▸ **Your objective**: Would you work out how many of the lines below hold "from" and reply with nothing but the number?

Data items:
==================================================

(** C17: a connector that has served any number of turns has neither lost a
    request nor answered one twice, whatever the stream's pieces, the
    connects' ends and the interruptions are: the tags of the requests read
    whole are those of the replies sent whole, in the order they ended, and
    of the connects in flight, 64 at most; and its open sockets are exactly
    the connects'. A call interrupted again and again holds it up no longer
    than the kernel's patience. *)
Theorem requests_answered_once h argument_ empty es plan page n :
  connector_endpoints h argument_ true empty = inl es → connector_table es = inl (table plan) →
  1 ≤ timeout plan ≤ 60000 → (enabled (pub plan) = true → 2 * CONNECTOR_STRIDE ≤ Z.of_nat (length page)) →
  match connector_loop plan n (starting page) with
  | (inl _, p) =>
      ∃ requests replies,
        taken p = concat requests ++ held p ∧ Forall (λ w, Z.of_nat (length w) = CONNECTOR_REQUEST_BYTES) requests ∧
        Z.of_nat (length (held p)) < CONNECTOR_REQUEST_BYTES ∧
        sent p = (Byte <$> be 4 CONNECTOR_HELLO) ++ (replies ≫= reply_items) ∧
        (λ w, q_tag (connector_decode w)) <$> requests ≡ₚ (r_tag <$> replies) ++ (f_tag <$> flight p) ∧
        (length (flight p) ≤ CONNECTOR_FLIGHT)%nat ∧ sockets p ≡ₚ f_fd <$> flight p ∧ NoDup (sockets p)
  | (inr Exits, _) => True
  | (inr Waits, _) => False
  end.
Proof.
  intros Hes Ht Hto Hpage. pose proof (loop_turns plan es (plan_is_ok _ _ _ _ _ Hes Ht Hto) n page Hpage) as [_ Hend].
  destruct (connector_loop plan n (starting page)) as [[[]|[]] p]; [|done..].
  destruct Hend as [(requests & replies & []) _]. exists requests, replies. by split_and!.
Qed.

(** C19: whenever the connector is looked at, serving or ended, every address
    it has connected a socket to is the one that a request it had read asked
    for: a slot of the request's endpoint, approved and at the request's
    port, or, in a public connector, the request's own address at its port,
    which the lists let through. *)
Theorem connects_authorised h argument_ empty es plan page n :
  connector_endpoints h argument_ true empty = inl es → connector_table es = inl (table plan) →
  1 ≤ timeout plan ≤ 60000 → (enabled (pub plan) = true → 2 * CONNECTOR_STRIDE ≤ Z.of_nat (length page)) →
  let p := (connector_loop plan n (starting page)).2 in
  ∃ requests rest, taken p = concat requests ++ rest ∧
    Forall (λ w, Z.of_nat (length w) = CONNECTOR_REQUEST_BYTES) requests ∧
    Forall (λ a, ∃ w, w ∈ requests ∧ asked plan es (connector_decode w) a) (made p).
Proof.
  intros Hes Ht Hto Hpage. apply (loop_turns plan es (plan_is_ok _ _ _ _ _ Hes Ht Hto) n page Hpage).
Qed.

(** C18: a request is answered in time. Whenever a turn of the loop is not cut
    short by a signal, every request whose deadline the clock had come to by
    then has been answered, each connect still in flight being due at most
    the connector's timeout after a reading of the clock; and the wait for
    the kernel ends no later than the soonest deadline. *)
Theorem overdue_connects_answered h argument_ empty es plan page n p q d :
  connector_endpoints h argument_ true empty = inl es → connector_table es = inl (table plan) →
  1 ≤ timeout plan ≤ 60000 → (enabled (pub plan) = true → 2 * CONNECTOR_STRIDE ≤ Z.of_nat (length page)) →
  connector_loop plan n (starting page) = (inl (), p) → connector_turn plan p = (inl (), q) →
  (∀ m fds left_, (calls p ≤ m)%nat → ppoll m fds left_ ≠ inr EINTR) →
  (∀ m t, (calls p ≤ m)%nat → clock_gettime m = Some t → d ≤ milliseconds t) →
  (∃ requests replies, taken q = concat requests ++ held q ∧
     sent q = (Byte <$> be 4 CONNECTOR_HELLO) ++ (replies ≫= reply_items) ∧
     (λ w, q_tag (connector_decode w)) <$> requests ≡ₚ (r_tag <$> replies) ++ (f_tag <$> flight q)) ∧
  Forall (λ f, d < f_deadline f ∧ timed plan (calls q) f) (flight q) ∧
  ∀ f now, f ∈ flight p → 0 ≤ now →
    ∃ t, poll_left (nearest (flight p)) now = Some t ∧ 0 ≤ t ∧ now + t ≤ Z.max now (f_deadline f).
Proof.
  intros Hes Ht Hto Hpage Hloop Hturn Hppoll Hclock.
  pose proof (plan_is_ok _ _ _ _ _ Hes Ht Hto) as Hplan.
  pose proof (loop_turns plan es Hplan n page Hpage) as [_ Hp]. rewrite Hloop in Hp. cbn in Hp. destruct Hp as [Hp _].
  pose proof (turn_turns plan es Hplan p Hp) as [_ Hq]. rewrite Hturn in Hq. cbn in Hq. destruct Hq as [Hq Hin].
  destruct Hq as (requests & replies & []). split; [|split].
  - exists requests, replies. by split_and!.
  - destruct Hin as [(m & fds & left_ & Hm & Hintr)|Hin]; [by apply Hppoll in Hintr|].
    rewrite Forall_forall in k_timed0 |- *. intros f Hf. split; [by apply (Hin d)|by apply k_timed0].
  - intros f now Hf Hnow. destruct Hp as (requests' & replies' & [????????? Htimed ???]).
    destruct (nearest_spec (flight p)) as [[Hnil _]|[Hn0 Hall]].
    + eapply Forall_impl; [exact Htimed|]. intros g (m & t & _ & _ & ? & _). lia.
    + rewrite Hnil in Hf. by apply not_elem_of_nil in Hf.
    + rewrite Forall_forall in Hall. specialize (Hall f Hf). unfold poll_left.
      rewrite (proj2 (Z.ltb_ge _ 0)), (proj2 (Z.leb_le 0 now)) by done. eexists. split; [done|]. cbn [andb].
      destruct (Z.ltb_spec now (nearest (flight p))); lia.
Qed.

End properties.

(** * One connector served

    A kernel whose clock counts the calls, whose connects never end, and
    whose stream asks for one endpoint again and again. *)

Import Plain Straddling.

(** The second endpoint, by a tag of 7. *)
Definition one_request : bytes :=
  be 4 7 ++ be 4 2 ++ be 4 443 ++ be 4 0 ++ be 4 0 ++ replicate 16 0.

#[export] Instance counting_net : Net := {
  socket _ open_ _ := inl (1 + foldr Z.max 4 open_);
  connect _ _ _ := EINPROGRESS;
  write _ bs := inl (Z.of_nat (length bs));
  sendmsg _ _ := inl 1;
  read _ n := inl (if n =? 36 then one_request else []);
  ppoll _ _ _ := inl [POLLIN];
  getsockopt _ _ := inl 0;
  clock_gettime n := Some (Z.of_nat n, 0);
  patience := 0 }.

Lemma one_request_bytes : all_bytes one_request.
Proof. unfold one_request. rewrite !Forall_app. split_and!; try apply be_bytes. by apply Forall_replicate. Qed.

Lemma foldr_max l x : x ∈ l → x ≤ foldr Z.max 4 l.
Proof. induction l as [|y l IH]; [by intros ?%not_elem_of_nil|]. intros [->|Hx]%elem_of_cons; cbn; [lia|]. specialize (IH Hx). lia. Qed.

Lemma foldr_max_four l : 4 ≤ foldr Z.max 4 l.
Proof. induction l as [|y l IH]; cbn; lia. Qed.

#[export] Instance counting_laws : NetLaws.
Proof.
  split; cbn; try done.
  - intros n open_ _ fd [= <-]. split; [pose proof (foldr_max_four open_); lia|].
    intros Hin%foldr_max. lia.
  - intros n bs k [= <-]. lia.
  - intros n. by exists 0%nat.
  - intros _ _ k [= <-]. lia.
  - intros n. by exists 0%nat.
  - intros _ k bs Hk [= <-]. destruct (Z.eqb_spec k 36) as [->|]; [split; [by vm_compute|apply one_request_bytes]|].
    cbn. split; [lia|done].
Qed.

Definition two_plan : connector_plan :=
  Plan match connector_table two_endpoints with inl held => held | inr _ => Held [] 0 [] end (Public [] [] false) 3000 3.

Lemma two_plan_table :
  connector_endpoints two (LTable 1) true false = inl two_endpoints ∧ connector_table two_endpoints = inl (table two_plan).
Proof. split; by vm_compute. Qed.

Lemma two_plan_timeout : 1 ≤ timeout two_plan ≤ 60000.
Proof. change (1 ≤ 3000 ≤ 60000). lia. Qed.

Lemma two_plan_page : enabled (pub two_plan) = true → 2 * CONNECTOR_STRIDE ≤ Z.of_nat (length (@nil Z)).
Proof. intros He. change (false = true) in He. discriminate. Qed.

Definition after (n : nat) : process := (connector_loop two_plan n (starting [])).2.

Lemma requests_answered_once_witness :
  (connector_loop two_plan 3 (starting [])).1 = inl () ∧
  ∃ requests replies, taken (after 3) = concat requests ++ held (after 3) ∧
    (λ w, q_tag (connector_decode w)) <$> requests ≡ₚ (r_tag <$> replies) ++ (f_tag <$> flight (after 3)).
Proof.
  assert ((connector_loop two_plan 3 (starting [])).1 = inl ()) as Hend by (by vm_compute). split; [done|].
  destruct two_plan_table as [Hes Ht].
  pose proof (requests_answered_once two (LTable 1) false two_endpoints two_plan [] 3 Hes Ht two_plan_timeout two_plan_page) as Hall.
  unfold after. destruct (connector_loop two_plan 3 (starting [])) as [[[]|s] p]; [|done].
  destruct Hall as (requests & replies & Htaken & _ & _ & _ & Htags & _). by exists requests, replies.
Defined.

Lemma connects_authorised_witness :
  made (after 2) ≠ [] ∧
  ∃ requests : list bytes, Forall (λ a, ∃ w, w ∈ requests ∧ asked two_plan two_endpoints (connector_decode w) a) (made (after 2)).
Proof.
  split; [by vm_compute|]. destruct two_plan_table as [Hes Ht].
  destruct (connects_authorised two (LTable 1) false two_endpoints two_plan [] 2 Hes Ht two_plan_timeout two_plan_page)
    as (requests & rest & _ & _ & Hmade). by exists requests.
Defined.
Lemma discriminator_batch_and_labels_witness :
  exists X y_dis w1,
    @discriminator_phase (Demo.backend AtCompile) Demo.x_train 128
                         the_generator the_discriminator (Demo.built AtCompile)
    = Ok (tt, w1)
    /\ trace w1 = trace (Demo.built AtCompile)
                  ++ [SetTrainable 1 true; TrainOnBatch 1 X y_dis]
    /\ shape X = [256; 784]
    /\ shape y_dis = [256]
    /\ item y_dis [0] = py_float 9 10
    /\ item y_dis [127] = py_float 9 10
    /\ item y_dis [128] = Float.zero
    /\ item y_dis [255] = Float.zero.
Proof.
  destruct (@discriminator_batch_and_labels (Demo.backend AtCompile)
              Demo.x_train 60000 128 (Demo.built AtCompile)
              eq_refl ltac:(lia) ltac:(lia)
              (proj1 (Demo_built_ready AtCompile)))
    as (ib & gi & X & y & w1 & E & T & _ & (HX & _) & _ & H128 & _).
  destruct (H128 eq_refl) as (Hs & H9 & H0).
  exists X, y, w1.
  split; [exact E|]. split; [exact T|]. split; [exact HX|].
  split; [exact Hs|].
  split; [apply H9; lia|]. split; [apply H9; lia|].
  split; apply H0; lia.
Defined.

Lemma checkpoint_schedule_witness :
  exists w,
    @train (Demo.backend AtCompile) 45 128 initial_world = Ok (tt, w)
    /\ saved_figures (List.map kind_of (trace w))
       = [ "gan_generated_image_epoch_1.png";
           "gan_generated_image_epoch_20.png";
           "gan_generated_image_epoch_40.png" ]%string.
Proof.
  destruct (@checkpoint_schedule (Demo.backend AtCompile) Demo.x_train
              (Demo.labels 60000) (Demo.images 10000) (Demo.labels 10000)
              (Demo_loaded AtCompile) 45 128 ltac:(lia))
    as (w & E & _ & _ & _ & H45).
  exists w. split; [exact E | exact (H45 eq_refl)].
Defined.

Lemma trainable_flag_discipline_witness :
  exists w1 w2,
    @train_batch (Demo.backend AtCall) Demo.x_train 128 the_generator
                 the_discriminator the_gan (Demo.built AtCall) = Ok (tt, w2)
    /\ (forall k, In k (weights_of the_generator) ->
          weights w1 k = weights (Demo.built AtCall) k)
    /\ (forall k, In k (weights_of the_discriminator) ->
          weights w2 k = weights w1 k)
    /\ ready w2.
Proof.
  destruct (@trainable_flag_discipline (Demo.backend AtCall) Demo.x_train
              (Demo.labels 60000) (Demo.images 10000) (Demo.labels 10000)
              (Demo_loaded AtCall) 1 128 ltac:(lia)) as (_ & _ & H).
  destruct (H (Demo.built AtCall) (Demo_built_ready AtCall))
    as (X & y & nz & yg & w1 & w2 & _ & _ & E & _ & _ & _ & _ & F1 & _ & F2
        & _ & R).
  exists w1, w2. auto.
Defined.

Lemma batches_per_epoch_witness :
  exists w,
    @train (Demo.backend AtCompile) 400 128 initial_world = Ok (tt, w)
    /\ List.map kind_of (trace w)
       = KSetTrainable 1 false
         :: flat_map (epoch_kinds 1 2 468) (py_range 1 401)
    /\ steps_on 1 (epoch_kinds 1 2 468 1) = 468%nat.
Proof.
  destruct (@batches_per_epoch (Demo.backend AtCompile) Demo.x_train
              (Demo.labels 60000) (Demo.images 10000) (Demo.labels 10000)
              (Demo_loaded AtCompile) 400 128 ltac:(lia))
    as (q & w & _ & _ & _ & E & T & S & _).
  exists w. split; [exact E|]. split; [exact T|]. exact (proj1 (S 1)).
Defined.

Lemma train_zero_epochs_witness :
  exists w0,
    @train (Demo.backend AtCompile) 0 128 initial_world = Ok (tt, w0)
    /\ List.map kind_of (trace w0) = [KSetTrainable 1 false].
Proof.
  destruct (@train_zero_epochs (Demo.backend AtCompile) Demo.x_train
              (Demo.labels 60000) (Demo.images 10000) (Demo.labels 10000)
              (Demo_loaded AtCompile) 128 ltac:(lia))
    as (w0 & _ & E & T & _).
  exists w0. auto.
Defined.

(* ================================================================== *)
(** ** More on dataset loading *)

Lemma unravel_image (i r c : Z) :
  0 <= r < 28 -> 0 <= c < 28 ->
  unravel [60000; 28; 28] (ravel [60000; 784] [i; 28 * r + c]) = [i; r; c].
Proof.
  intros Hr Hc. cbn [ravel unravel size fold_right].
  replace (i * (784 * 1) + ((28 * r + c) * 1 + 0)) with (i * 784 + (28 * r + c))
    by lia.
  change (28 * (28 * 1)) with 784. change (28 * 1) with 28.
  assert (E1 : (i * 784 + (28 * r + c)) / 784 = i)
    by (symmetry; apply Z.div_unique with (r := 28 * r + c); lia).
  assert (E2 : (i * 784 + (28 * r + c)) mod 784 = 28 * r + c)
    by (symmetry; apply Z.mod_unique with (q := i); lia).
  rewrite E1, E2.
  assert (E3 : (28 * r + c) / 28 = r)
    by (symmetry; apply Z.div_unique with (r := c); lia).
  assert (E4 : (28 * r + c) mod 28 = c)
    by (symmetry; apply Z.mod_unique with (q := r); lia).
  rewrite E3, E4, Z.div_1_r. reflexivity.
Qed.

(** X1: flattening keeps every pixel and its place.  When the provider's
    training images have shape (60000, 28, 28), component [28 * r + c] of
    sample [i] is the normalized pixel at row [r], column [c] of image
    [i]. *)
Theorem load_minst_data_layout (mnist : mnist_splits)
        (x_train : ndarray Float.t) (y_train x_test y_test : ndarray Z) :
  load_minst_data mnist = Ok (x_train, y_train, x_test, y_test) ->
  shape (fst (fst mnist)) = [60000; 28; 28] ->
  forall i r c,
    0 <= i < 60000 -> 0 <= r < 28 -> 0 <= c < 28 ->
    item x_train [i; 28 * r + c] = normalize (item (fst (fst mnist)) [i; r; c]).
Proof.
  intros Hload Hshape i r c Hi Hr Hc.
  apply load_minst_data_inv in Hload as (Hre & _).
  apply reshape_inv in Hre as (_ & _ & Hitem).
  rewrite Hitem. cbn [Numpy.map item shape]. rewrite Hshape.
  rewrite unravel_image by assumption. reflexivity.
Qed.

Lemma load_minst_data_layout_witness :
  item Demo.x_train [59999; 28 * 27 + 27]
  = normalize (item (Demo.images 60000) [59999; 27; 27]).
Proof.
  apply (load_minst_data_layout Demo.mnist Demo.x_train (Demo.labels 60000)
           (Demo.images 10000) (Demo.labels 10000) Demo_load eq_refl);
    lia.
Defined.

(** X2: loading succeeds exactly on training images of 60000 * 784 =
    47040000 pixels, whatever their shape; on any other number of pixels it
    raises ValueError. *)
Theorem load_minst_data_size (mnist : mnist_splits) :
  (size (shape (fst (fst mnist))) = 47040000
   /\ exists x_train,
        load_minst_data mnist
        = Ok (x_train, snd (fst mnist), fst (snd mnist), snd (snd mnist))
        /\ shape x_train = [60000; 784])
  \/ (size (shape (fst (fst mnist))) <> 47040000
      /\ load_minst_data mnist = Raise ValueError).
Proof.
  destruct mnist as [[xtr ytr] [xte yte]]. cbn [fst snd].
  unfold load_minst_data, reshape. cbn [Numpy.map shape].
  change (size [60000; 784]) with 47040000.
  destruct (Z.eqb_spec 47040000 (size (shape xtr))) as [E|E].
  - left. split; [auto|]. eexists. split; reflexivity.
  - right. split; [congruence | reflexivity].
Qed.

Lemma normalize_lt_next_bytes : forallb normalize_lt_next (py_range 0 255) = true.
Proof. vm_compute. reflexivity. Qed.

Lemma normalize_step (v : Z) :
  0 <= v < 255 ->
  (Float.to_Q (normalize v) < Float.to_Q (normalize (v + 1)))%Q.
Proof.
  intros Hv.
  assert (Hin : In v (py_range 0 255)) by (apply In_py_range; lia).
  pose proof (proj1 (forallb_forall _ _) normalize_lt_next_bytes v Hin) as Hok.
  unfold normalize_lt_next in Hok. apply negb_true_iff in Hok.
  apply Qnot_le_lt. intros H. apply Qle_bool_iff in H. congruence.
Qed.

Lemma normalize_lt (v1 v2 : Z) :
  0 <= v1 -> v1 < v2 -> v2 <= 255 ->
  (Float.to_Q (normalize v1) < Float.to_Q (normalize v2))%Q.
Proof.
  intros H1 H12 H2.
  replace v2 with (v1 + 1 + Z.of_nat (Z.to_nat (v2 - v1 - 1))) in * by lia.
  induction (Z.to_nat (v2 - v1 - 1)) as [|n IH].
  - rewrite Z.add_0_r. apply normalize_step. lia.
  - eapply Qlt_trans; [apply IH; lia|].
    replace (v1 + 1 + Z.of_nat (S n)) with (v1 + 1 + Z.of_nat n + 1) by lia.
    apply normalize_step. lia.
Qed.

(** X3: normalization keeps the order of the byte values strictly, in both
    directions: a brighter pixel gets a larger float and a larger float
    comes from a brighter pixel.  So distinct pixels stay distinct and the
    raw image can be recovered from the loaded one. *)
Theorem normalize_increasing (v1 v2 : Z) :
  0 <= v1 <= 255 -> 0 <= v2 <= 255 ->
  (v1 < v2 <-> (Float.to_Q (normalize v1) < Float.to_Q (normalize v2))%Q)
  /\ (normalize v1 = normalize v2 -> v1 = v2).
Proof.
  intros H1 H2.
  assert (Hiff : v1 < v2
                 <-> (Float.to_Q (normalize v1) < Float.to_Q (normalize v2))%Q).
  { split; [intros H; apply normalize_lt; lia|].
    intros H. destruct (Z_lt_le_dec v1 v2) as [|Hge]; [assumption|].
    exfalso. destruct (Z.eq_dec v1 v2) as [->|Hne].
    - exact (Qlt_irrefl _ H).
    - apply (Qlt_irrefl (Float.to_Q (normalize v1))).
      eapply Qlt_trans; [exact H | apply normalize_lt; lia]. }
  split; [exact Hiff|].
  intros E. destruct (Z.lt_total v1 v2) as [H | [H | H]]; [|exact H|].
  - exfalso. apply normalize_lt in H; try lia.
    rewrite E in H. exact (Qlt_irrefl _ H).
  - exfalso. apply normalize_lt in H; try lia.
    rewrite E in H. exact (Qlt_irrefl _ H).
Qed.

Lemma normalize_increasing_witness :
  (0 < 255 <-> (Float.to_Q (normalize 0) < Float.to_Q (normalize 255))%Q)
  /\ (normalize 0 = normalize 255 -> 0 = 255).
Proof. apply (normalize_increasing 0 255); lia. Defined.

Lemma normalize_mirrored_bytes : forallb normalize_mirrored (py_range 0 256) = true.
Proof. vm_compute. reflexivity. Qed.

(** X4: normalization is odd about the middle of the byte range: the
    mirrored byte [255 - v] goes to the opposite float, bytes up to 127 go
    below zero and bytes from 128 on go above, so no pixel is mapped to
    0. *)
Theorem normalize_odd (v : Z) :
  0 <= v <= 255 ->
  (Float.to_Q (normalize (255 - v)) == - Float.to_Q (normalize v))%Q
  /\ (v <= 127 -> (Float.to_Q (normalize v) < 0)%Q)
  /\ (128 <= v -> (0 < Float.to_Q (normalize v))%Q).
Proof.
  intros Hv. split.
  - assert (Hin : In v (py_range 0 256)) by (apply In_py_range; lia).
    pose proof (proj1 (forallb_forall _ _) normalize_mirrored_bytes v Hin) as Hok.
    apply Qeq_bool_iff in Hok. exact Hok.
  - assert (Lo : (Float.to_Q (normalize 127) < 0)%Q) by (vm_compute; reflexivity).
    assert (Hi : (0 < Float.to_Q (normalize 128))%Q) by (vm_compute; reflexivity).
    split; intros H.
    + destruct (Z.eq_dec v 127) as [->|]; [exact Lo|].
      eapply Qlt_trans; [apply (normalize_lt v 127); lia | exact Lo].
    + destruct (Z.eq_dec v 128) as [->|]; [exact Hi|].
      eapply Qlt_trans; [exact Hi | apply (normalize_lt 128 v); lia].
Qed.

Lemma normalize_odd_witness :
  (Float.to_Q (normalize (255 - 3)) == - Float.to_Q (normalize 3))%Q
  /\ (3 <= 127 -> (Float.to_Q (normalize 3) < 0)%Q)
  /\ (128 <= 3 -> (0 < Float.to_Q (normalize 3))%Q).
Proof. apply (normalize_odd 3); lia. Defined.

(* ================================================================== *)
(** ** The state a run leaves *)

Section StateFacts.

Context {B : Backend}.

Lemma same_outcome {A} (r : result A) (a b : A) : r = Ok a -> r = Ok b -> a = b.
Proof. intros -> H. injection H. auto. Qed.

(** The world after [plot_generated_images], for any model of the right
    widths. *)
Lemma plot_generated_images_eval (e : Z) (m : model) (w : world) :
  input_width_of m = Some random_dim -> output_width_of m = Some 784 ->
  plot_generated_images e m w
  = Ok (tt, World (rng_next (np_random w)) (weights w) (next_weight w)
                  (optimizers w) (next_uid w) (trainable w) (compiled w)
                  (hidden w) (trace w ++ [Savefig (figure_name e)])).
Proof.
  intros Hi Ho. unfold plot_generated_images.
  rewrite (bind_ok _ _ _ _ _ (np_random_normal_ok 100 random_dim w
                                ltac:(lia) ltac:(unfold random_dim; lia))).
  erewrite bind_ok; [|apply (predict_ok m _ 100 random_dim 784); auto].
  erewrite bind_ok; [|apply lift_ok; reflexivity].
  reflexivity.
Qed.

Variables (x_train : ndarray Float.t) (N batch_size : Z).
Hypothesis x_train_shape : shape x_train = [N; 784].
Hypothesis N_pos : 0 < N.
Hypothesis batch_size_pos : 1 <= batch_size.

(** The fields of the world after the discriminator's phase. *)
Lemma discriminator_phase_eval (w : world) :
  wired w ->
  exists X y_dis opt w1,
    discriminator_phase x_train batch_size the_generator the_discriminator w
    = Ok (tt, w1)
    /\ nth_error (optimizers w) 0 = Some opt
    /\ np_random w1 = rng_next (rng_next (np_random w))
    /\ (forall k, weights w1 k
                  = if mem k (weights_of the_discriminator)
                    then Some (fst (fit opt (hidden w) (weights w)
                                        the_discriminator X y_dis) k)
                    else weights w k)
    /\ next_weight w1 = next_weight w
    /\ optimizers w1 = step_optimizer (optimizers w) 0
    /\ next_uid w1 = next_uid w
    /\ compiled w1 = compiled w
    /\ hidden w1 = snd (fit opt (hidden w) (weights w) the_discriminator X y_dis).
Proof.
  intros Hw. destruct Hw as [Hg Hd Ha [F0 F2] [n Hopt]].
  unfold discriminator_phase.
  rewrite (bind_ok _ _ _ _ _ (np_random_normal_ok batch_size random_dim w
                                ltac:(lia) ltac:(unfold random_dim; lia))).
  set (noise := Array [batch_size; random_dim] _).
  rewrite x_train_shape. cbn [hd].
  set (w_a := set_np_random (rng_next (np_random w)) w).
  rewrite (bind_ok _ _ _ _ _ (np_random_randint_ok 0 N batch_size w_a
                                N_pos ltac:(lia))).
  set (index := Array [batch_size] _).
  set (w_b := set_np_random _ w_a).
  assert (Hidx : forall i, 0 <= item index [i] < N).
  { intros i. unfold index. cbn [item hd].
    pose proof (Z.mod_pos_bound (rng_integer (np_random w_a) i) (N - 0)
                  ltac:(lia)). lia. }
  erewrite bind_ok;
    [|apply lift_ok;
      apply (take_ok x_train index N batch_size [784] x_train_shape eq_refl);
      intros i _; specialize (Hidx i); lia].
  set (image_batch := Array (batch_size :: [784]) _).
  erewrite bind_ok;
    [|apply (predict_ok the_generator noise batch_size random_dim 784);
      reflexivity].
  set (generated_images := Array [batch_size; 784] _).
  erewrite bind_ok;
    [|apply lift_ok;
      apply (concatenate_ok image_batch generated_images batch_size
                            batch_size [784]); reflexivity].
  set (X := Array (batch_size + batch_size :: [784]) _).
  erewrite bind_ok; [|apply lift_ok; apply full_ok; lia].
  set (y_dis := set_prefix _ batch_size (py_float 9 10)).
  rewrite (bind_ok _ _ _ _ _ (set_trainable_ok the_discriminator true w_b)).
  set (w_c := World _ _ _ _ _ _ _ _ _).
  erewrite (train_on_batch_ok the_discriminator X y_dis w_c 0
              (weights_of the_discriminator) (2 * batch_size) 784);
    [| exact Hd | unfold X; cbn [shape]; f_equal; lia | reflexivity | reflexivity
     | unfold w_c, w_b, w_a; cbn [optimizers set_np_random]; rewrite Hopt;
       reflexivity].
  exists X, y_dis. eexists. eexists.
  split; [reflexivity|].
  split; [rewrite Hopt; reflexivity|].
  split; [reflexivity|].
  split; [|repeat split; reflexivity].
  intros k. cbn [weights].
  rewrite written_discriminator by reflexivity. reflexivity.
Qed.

==================================================

▸ **Solved exercise**: 3